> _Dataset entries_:
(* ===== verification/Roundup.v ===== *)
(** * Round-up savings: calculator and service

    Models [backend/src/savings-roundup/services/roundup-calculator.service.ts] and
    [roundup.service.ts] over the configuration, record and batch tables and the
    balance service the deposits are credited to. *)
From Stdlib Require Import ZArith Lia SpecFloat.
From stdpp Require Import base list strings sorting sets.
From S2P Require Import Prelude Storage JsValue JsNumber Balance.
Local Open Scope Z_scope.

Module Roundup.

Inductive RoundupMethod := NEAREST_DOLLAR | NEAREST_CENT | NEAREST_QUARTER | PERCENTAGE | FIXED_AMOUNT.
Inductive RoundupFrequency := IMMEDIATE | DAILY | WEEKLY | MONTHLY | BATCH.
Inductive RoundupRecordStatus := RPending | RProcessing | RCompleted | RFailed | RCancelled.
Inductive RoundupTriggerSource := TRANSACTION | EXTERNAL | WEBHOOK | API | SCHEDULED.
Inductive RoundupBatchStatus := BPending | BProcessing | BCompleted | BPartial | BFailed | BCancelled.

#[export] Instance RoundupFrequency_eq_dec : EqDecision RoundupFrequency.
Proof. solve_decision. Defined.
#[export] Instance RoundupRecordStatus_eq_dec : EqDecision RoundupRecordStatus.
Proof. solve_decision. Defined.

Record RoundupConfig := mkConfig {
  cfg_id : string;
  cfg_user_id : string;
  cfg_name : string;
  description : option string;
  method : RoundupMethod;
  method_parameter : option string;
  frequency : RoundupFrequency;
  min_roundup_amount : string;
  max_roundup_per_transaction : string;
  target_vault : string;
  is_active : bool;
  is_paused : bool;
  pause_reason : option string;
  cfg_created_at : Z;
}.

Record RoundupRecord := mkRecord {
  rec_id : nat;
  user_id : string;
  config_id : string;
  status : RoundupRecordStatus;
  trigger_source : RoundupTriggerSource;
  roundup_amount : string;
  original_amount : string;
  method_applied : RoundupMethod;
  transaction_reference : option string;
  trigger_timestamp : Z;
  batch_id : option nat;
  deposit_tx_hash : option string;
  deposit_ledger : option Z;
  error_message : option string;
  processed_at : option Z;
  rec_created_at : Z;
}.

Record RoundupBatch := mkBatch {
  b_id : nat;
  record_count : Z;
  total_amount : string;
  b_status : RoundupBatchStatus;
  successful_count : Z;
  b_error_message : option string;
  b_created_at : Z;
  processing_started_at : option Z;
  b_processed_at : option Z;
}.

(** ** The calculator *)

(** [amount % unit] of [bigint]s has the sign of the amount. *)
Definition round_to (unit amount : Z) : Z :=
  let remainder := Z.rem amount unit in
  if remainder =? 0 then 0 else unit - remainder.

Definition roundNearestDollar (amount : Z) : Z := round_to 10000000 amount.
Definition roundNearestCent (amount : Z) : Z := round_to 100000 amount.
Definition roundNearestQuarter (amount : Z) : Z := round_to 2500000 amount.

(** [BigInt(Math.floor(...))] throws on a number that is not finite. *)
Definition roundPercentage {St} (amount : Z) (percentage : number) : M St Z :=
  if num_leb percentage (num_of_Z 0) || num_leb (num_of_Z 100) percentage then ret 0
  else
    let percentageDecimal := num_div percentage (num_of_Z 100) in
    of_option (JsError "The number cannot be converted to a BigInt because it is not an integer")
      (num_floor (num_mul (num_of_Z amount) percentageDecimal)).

> _TASK OBJECTIVE_: Report each line of the entries where the word "export" occurs.

> _TASK RESULT_:
#[export] Instance RoundupFrequency_eq_dec : EqDecision RoundupFrequency.
#[export] Instance RoundupRecordStatus_eq_dec : EqDecision RoundupRecordStatus.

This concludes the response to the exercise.